Die Aufgabe eines herkömmlichen WAN besteht darin, Mitarbeiter einer Zweigstelle oder Campus-Umgebung mit den im Rechenzentrum gehosteten Anwendungen zu verbinden. Um eine hohe Sicherheit und zuverlässige Netzwerkverbindungen zu gewährleisten, werden meist dedizierte Multiprotocol-Label-Switching-Verbindungen (MPLS) verwendet. Die Anforderungen an das Corporate-WAN haben sich allerdings durch die Zunahme von Cloud-Computing, mobilem Arbeiten, webgestützten Applikationen und Internet of Things stark geändert. Immer mehr Unternehmen denken deshalb über den Einsatz eines SD-WAN bei der Standortvernetzung nach.
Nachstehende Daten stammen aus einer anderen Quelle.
(** The last acknowledgement closes the connection: in [WAIT_LAST_ACK] a
    valid segment with ACK has the connection removed and the state destroyed, and
    any other segment changes nothing. *)
Theorem ctcp_receive_last_ack w order E l e s seg len s1 s2 :
  let sg := host_segment seg in
  handed w order E s seg -> E !! l = Some e -> arrived seg len ->
  segment_valid seg len = true -> ep_phase e = WAIT_LAST_ACK ->
  conn_remove (ep_conn e) (w_sys w) = Done tt s1 -> end_client s1 = Done tt s2 ->
  if has_flag (seg_flags sg) ACK then
    exists w' l1 l2, ctcp_receive l s len w = Done tt w' /\ w_sys w' = s2 /\
      w_trace w' = w_trace w ++ [EvRemove (ep_conn e); EvEndClient] /\
      order = l1 ++ l :: l2 /\ represents w' (l1 ++ l2) (delete l E)
  else
    exists w', ctcp_receive l s len w = Done tt w' /\ w_sys w' = w_sys w /\
      w_trace w' = w_trace w /\ represents w' order E.
Proof.
  intros sg Hh He Ha Hv Hp H1 H2.
  pose proof (ep_destroy_run e (w_trace w) _ _ _ H1 H2) as Hd.
  destruct (has_flag (seg_flags sg) ACK) eqn:Hack.
  - destruct (receive_runs w order E l e s seg len None
      (w_trace w ++ [EvRemove (ep_conn e); EvEndClient]) s2)
      as (w' & Hrun & Ht & Hsy & (_ & l1 & l2 & Ho & Hr)); [done..| |].
    { unfold ep_handle, ep_wait_last_ack. rewrite Hp. change (host_segment seg) with sg.
      by rewrite Hack. }
    exists w', l1, l2. auto.
  - destruct (receive_runs w order E l e s seg len (Some e) (w_trace w) (w_sys w))
      as (w' & Hrun & Ht & Hsy & Hr); [done..| |].
    { unfold ep_handle, ep_wait_last_ack. rewrite Hp. change (host_segment seg) with sg.
      by rewrite Hack. }
    exists w'. split_and!; [done..|]. simpl in Hr. by rewrite insert_id in Hr.
Qed.

(** C32: active close: in [TEAR_DOWN], after the FIN has been sent, a valid
    segment with ACK makes the connection wait for the FIN of the other side, or
    for the last acknowledgement if it carries that FIN, without any call to the
    library; a FIN alone is acknowledged and the state destroyed. *)
Theorem ctcp_receive_tear_down w order E l e s seg len n s1 s2 s3 :
  let sg := host_segment seg in
  let e1 := ep_with_ackno (u32 (seg_seqno sg + 1)) e in
  handed w order E s seg -> E !! l = Some e -> arrived seg len ->
  segment_valid seg len = true -> ep_phase e = TEAR_DOWN ->
  conn_send (ep_conn e) (Some (segment_bytes (ctl_segment e1 ACK))) SEGMENT_HDR_SIZE (w_sys w) =
    Done n s1 ->
  conn_remove (ep_conn e) s1 = Done tt s2 -> end_client s2 = Done tt s3 ->
  exists w', ctcp_receive l s len w = Done tt w' /\
    if has_flag (seg_flags sg) ACK then
      w_sys w' = w_sys w /\ w_trace w' = w_trace w /\
      represents w' order (<[l := ep_with_phase
        (if has_flag (seg_flags sg) FIN then WAIT_LAST_ACK else WAIT_LAST_FIN) e]> E)
    else if has_flag (seg_flags sg) FIN then
      w_sys w' = s3 /\
      w_trace w' = w_trace w ++ [EvSend (ep_conn e) (segment_bytes (ctl_segment e1 ACK)) n;
                                 EvRemove (ep_conn e); EvEndClient] /\
      mem (w_states w') !! l = None /\
      exists l1 l2, order = l1 ++ l :: l2 /\ represents w' (l1 ++ l2) (delete l E)
    else w_sys w' = w_sys w /\ w_trace w' = w_trace w /\ represents w' order E.
Proof.
  intros sg e1 Hh He Ha Hv Hp Hsend H1 H2.
  destruct (has_flag (seg_flags sg) ACK) eqn:Hack; [|destruct (has_flag (seg_flags sg) FIN) eqn:Hfin].
  - destruct (receive_runs w order E l e s seg len (Some (ep_with_phase
        (if has_flag (seg_flags sg) FIN then WAIT_LAST_ACK else WAIT_LAST_FIN) e))
      (w_trace w) (w_sys w)) as (w' & Hrun & Ht & Hsy & Hr); [done..| |eauto 10].
    unfold ep_handle, ep_tear_down. rewrite Hp. change (host_segment seg) with sg. by rewrite Hack.
  - destruct (receive_runs w order E l e s seg len None
      (w_trace w ++ [EvSend (ep_conn e) (segment_bytes (ctl_segment e1 ACK)) n;
                     EvRemove (ep_conn e); EvEndClient]) s3)
      as (w' & Hrun & Ht & Hsy & Hr); [done..| |eauto 10].
    unfold ep_handle, ep_tear_down. rewrite Hp. change (host_segment seg) with sg.
    rewrite Hack, Hfin. erewrite bind_Done by (exact (ep_send_run_ e1 ACK _ _ _ _ Hsend)).
    assert (Ec : ep_conn (if n <? 0 then e1 else ep_sent ACK SEGMENT_HDR_SIZE
        (ctl_segment e1 ACK) e1) = ep_conn e) by (destruct (n <? 0); by rewrite ?ep_sent_conn).
    fold (ctl_segment e1 ACK). rewrite (ep_destroy_run _ _ s1 s2 s3); rewrite ?Ec; [|done..].
    by rewrite <- app_assoc.
  - destruct (receive_runs w order E l e s seg len (Some e) (w_trace w) (w_sys w))
      as (w' & Hrun & Ht & Hsy & Hr); [done..| |].
    + unfold ep_handle, ep_tear_down. rewrite Hp. change (host_segment seg) with sg.
      by rewrite Hack, Hfin.
    + exists w'. split_and!; [done..|]. simpl in Hr. by rewrite insert_id in Hr.
Qed.

(** In [WAIT_LAST_FIN] the FIN of the other side is acknowledged with the
    number after it and the connection starts waiting for its end; any other
    segment changes nothing. *)
Theorem ctcp_receive_wait_last_fin w order E l e s seg len n s1 :
  let sg := host_segment seg in
  let e1 := ep_with_ackno (u32 (seg_seqno sg + 1)) e in
  handed w order E s seg -> E !! l = Some e -> arrived seg len ->
  segment_valid seg len = true -> ep_phase e = WAIT_LAST_FIN -> 0 <= ep_seqno e < 2 ^ 32 ->
  conn_send (ep_conn e) (Some (segment_bytes (ctl_segment e1 ACK))) SEGMENT_HDR_SIZE (w_sys w) =
    Done n s1 ->
  exists w', ctcp_receive l s len w = Done tt w' /\
    if has_flag (seg_flags sg) FIN then
      w_sys w' = s1 /\
      w_trace w' = w_trace w ++ [EvSend (ep_conn e) (segment_bytes (ctl_segment e1 ACK)) n] /\
      represents w' order (<[l := ep_with_td WAIT_DESTROY 0 e1]> E)
    else w_sys w' = w_sys w /\ w_trace w' = w_trace w /\ represents w' order E.
Proof.
  intros sg e1 Hh He Ha Hv Hp Hsn Hsend.
  destruct (has_flag (seg_flags sg) FIN) eqn:Hfin.
  - destruct (receive_runs w order E l e s seg len (Some (ep_with_td WAIT_DESTROY 0 e1))
      (w_trace w ++ [EvSend (ep_conn e) (segment_bytes (ctl_segment e1 ACK)) n]) s1)
      as (w' & Hrun & Ht & Hsy & Hr); [done..| |eauto 10].
    unfold ep_handle, ep_wait_last_fin. rewrite Hp. change (host_segment seg) with sg.
    rewrite Hfin. erewrite bind_Done by (exact (ep_send_run_ e1 ACK _ _ _ _ Hsend)).
    fold (ctl_segment e1 ACK). rewrite ep_sent_ack_ by done. by destruct (n <? 0).
  - destruct (receive_runs w order E l e s seg len (Some e) (w_trace w) (w_sys w))
      as (w' & Hrun & Ht & Hsy & Hr); [done..| |].
    + unfold ep_handle, ep_wait_last_fin. rewrite Hp. change (host_segment seg) with sg.
      by rewrite Hfin.
    + exists w'. split_and!; [done..|]. simpl in Hr. by rewrite insert_id in Hr.
Qed.
End Props.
Folgende Fragen müssen sich die Verantwortlichen dabei stellen:
- Ist ein SD-WAN sinnvoll? Ein Software-Defined-WAN ermöglicht es, verschiedenste Verbindungswege zentral zu verwalten und zu orchestrieren, indem sowohl der Datenverkehr als auch Applikationen priorisiert werden. Dazu wird die Netzwerkkontrolle von der zugrundeliegenden physikalischen Infrastruktur (Underlay) entkoppelt und ist direkt programmierbar. Auf diese Weise können Unternehmen über ein Web-Portal selbst Änderungen etwa der Bandbreite für bestimmte Anwendungen vornehmen und diese kurzfristig und in Echtzeit erhöhen oder senken, aber auch Regeln für die Priorisierung von Anwendungen festlegen. Eine SD-WAN-Lösung kann den jeweils am besten geeigneten Pfad für die Übertragung automatisch und dynamisch auswählen. Dieses intelligente Routing sorgt beispielsweise dafür, dass sicherheitskritische Daten mit hoher Priorität über das private MPLS geschickt werden, wohingegen weniger sensible, aber bandbreitenintensive Daten über günstigere Internetverbindungen laufen. Die Verwaltung erfolgt dabei Policy-gestützt. Ein SD-WAN nutzt Leitungskapazitäten optimal aus, erhöht so die Ausfallsicherheit sowie Servicequalität und reduziert gleichzeitig die Kosten. Vorteile, die sich vor allem bei Anwendern in Filialen, internationalen Standorten und im Home-Office besonders bemerkbar machen.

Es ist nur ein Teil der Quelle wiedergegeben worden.